California has passed a law that sounds reasonable on the surface: require operating systems to ask users for their age, then share that information with app developers to protect children. The problem is that reality—technical, legal, and practical—appears fundamentally misaligned with what the Digital Age Assurance Act (AB 1043) actually does.
California Governor Gavin Newsom signed the Digital Age Assurance Act (AB 1043) into law on 13 October 2025. Operating system providers must provide an accessible interface at account setup requiring account holders to indicate the birth date, age, or both of the device's primary user, to provide a signal regarding the user's age bracket to applications available in covered application stores; operating system providers must also provide, upon a developer's request, a digital signal specifying the user's age bracket, and minimise data sharing to only what is necessary for compliance with the Act. The Act becomes effective on 1 January 2027.
The stakes are substantial. Penalties for noncompliance include up to $2,500 per affected child for negligent violations and up to $7,500 for intentional violations. The law applies to Windows, macOS, Linux, iOS, Android, and arguably anything running code on a computing device. Yet there is a critical problem: lawmakers appear to have legislated without fully understanding the technical and legal terrain they were entering.
The Texas Precedent
A federal court has already rejected a similar approach. On 23 December 2025, the U.S. District Court for the Western District of Texas issued a preliminary injunction blocking SB 2420 from taking effect, finding that the law likely violates the First Amendment and cannot survive constitutional scrutiny. The court's decision found that SB 2420 is a content-based regulation of speech because the law applies differently depending on the type of content an application provides, triggering strict scrutiny, the highest level of judicial review.
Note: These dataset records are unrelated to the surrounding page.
(* ===== verification/Accumulator.v ===== *)
(** * The USDD withdrawal accumulator (src/src/validation.cpp, namespace usdd)

    Burn outputs destined for Ethereum are numbered in block order and hashed
    into an append-only sparse Merkle tree of depth 64, of which a node keeps
    the count, the root and the frontier.  The BIP301 critical hash of a block
    commits to the accumulator before and after it.

    An Elements transaction is its cached id and its outputs, an Elements block
    its hash and its transactions: how those hashes are computed is not part of
    this file.  Transaction pointers are never null. *)

From S2P Require Import Prelude Sha256 Script Transaction Confidential Merkle.

(** ** Constants (elements_drivechain_identity.h) *)
Definition WITHDRAWAL_MAGIC : bytes := [85; 83; 68; 68].
Definition WITHDRAWAL_SCRIPT_PUSH_SIZE : Z := 65.
Definition WITHDRAWAL_PROTOCOL_VERSION : Z := 1.
Definition WITHDRAWAL_ACCUMULATOR_VERSION : Z := 1.
Definition WITHDRAWAL_LEAF_PREFIX : Z := 0.
Definition WITHDRAWAL_NODE_PREFIX : Z := 1.
Definition WITHDRAWAL_ACCUMULATOR_DEPTH : nat := 64.
Definition USDD_UNITS_PER_USDT_MICRO : Z := 100.
Definition MAX_WITHDRAWAL_USDT_MICRO : Z := 20000000 * 1000000.
Definition WITHDRAWAL_SCRIPT_SIZE : Z := 2 + WITHDRAWAL_SCRIPT_PUSH_SIZE.
Definition WITHDRAWAL_BURN_ID_DOMAIN : bytes := [
  0x58; 0x11; 0xf3; 0xff; 0x8b; 0x8f; 0x31; 0xfb; 0x49; 0xff; 0xb9; 0x1a; 0xfa; 0xb1; 0x31; 0x97;
  0xc3; 0xd7; 0x2e; 0x92; 0x65; 0x49; 0xae; 0x29; 0xdb; 0xda; 0x46; 0xc6; 0x99; 0x8a; 0x3e; 0x45 ].
Definition WITHDRAWAL_LEAF_DOMAIN : bytes := [
  0xa2; 0x04; 0x23; 0x80; 0x92; 0x68; 0x79; 0x09; 0x8c; 0x0f; 0x42; 0x3f; 0x49; 0xe3; 0xa0; 0x7a;
  0x12; 0x48; 0xed; 0x08; 0x53; 0x57; 0x93; 0xa4; 0xa1; 0xc4; 0xaf; 0xe6; 0x2d; 0x99; 0x88; 0x69 ].
(** "Elements/USDD/BIP301-checkpoint/v1" without the trailing NUL. *)
Definition WITHDRAWAL_BIP301_CHECKPOINT_DOMAIN : bytes := [
  69; 108; 101; 109; 101; 110; 116; 115; 47; 85; 83; 68; 68; 47; 66; 73; 80; 51; 48; 49; 45; 99; 104;
  101; 99; 107; 112; 111; 105; 110; 116; 47; 118; 49 ].
Definition WITHDRAWAL_BIP301_CHECKPOINT_VERSION : Z := 1.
The judge's reasoning was cutting: While protecting children from unlawful or obscene content is a legitimate goal, SB 2420 extended far beyond that scope, restricting access to virtually all mobile applications regardless of whether they posed any demonstrated harm. California's law differs in important respects from Texas's, focusing on age signals rather than content blocking, but the constitutional vulnerability remains.
The Linux Problem
For open-source operating systems, AB 1043 presents a different kind of crisis. Enforcement against Linux distributions is likely to be problematic because distros like Arch, Ubuntu, Debian, and Gentoo have no centralised account infrastructure, with users downloading ISOs from mirrors worldwide and able to modify source code freely; these small distros lack legal teams or resources to implement the required API, so a more realistic outcome for non-compliant distros is a disclaimer that the software is not intended for use in California.
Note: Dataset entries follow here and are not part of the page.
Lemma lxor_nat i : Z.lxor (Z.of_nat i) 1 = Z.of_nat (if Nat.even i then S i else pred i).
Proof.
  destruct (Nat.even i) eqn:E.
  - apply Nat.even_spec in E as [m ->]. replace (Z.of_nat (2 * m)) with (2 * Z.of_nat m) by lia.
    replace (Z.of_nat (S (2 * m))) with (2 * Z.of_nat m + 1) by lia. by destruct m.
  - assert (Eo : Nat.odd i = true) by (by rewrite <- Nat.negb_even, E). apply Nat.odd_spec in Eo as [m ->].
    replace (Z.of_nat (2 * m + 1)) with (2 * Z.of_nat m + 1) by lia.
    replace (Z.of_nat (pred (2 * m + 1))) with (2 * Z.of_nat m) by lia.
    destruct m as [|m]; [done|]. by cbn.
Qed.

Lemma land_nat i : (Z.land (Z.of_nat i) 1 =? 0) = Nat.even i.
Proof.
  pose proof (occupied_at_odd i 0) as Ho. unfold occupied_at in Ho. rewrite Nat.div_1_r, <- Nat.negb_even in Ho.
  apply (f_equal negb) in Ho. rewrite !negb_involutive in Ho. exact Ho.
Qed.

Lemma verify_loop_spec sibs i x : verify_loop sibs (Z.of_nat i) x = path_root i x sibs.
Proof.
  revert i x. induction sibs as [|s sibs IH]; intros i x; [done|]. cbn [verify_loop path_root].
  by rewrite shiftr_nat, land_nat, IH.
Qed.

Lemma proof_loop_spec lv h layer i : (lv + h <= WITHDRAWAL_ACCUMULATOR_DEPTH)%nat -> layer <> [] ->
  let '(sibs, final) := proof_loop (seq lv h) layer (Z.of_nat i) in
  sibs = siblings lv h layer i /\ hd [] final = troot lv h layer.
Proof.
  revert lv layer i. induction h as [|h IH]; intros lv layer i Hd Hl; [by destruct layer|].
  cbn [seq proof_loop siblings troot]. rewrite shiftr_nat, join_layer_spec by lia.
  specialize (IH (S lv) (next_layer lv layer) (i / 2)%nat ltac:(lia)).
  destruct (proof_loop _ _ _) as [sibs final]. destruct IH as [-> ->].
  { destruct layer as [|a [|b t]]; done. }
  split; [|done]. f_equal. rewrite lxor_nat, Nat2Z.id. set (k := if Nat.even i then S i else pred i).
  destruct (Z.ltb_spec (Z.of_nat k) (len layer)) as [Hk|Hk]; unfold len in Hk.
  - apply nth_indep. lia.
  - rewrite WithdrawalEmptyRoot_spec by lia. symmetry. apply nth_overflow. lia.
Qed.

(** Claims numbered from 0, each with its own leaf. *)
Definition numbered (cs : list EthereumWithdrawalClaim) : Prop :=
  forall i c, cs !! i = Some c -> c.(claim_index) = Z.of_nat i /\ c.(leaf) = ComputeWithdrawalLeaf c.

Lemma numbered_canonical cs : numbered cs -> canonical_claims cs = true.
Proof.
  intros Hn. apply forallb_forall. intros [i c] Hin%list_elem_of_In.
  apply list_elem_of_lookup_1 in Hin as [k Hk]. rewrite list_lookup_imap in Hk.
  apply fmap_Some in Hk as (c' & Hc & [= -> ->]). destruct (Hn _ _ Hc) as [-> <-].
  by rewrite Z.eqb_refl, (proj2 (bytes_eqb_eq _ _) eq_refl).
Qed.

Lemma recorded_path cs i c : len cs < 2 ^ 64 -> cs !! i = Some c ->
  verify_loop (siblings 0 WITHDRAWAL_ACCUMULATOR_DEPTH (map leaf cs) i) (Z.of_nat i) c.(leaf)
  = merkle_root (map leaf cs).
Proof.
  intros Hb Hc. rewrite verify_loop_spec.
  assert (E : c.(leaf) = nth i (map leaf cs) (mempty 0)).
  { symmetry. apply nth_lookup_Some. by rewrite list_lookup_fmap, Hc. }
  rewrite E. apply path_siblings; rewrite length_map; [by eapply lookup_lt_Some|].
  apply Nat.lt_le_incl. by apply depth_bound.
Qed.

Lemma BuildWithdrawalInclusionProof_spec cs i c : numbered cs -> len cs < 2 ^ 64 -> cs !! i = Some c ->
  BuildWithdrawalInclusionProof cs (Z.of_nat i) =
  Ok (mkProof c (siblings 0 WITHDRAWAL_ACCUMULATOR_DEPTH (map leaf cs) i), merkle_root (map leaf cs)).
Proof.
  intros Hn Hb Hc. pose proof (lookup_lt_Some _ _ _ Hc) as Hi. unfold BuildWithdrawalInclusionProof.
  rewrite (proj2 (Z.ltb_lt _ _)) by (unfold len; lia). rewrite Nat2Z.id, Hc, numbered_canonical by done.
  pose proof (proof_loop_spec 0 WITHDRAWAL_ACCUMULATOR_DEPTH (map leaf cs) i ltac:(done)) as Hp.
  cbn [ensure mbind result_bind].
  destruct (proof_loop _ _ _) as [sibs final]. destruct Hp as [-> ->]; [by destruct cs|].
  rewrite recorded_path by done. fold (merkle_root (map leaf cs)).
  by rewrite (proj2 (bytes_eqb_eq _ _) eq_refl).
Qed.

(** ** Connected chains *)
(** The chains a node connects from genesis: its blocks and the accumulators of
    their index entries, by height. *)
Inductive connected (genesis : uint256) : list ElementsBlock -> list (option WithdrawalAccumulatorState) -> Prop :=
| connected_genesis g persisted st : ConnectBlock_genesis persisted = Ok st -> connected genesis [g] [Some st]
| connected_block bs active b pprev persisted next : connected genesis bs active ->
    list.last active = Some pprev -> ConnectBlock_accumulator genesis pprev persisted b = Ok next ->
    connected genesis (bs ++ [b]) (active ++ [Some next]).

(** All claims of the blocks at heights 1 to [height]. *)
Definition chain_claims (genesis : uint256) (bs : list ElementsBlock) (height : nat)
    : result (list EthereumWithdrawalClaim) :=
  foldM (read_claims (fun h => bs !! h) genesis) [] (seq 1 height).

Lemma chain_claims_S genesis bs h : chain_claims genesis bs (S h) =
  (cs ← chain_claims genesis bs h; read_claims (fun h => bs !! h) genesis cs (S h)).
Proof.
  unfold chain_claims. rewrite seq_S, foldM_app. cbn [foldM]. destruct (foldM _ _ _) as [cs|]; [|done].
  cbn [mbind result_bind]. by destruct (read_claims _ _ _ _).
Qed.

Lemma chain_claims_app genesis bs b h : (h < length bs)%nat ->
  chain_claims genesis (bs ++ [b]) h = chain_claims genesis bs h.
Proof.
  induction h as [|h IH]; intros Hh; [done|]. rewrite !chain_claims_S, IH by lia.
  destruct (chain_claims genesis bs h) as [cs|]; [|reflexivity]. cbn [mbind result_bind]. unfold read_claims.
  by rewrite lookup_app_l by lia.
Qed.

Lemma ConnectBlock_accumulator_inv genesis pprev persisted b next :
  ConnectBlock_accumulator genesis pprev persisted b = Ok next ->
  exists prev cs, pprev = Some prev /\ ApplyEthereumWithdrawals b genesis prev = Ok (next, cs).
Proof.
  unfold ConnectBlock_accumulator. destruct pprev as [prev|]; [|done].
  destruct (ApplyEthereumWithdrawals b genesis prev) as [[n cs]|] eqn:E; [|done]. cbn [mbind result_bind].
  intros Hp. exists prev, cs. split; [done|]. destruct persisted; [destruct (acc_eqb _ _); [|done]|];
    cbn [ensure mbind result_bind] in Hp; congruence.
Qed.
The philosophical collision is stark. Under the law's current wording, a Linux distribution downloaded from the internet could technically make the downloader the 'device manufacturer'; in practice, this type of language is rarely enforced, but it highlights how laws written for centralised platforms like iOS and Android struggle to define who is responsible in open computing ecosystems where anyone can install or distribute the operating system.
The Enforcement Fiction
Perhaps most troubling is that the law relies on honesty in an inherently dishonest system. There is no actual age verification; whoever installed the operating system or created the account simply says what age they are. They can lie. They will lie. They're being encouraged to lie for fear of being restricted to a nerfed internet.
This is not a minor flaw. If compliance depends on voluntary truthfulness, the entire regulatory edifice collapses. A teenager facing internet restrictions has clear incentive to claim they are 18 or older. A child creating a virtual machine or reinstalling an operating system faces no meaningful penalty. The law creates compliance theatre rather than actual protection.
California lawmakers sought to protect minors from online harms, a goal that carries real legitimacy. The question is whether a law that creates confusion among tech companies, potential liability for open-source projects, constitutional vulnerability, and unworkable enforcement actually advances that goal. The Texas court's decision suggests it does not—and AB 1043's structural problems suggest California's version may not either.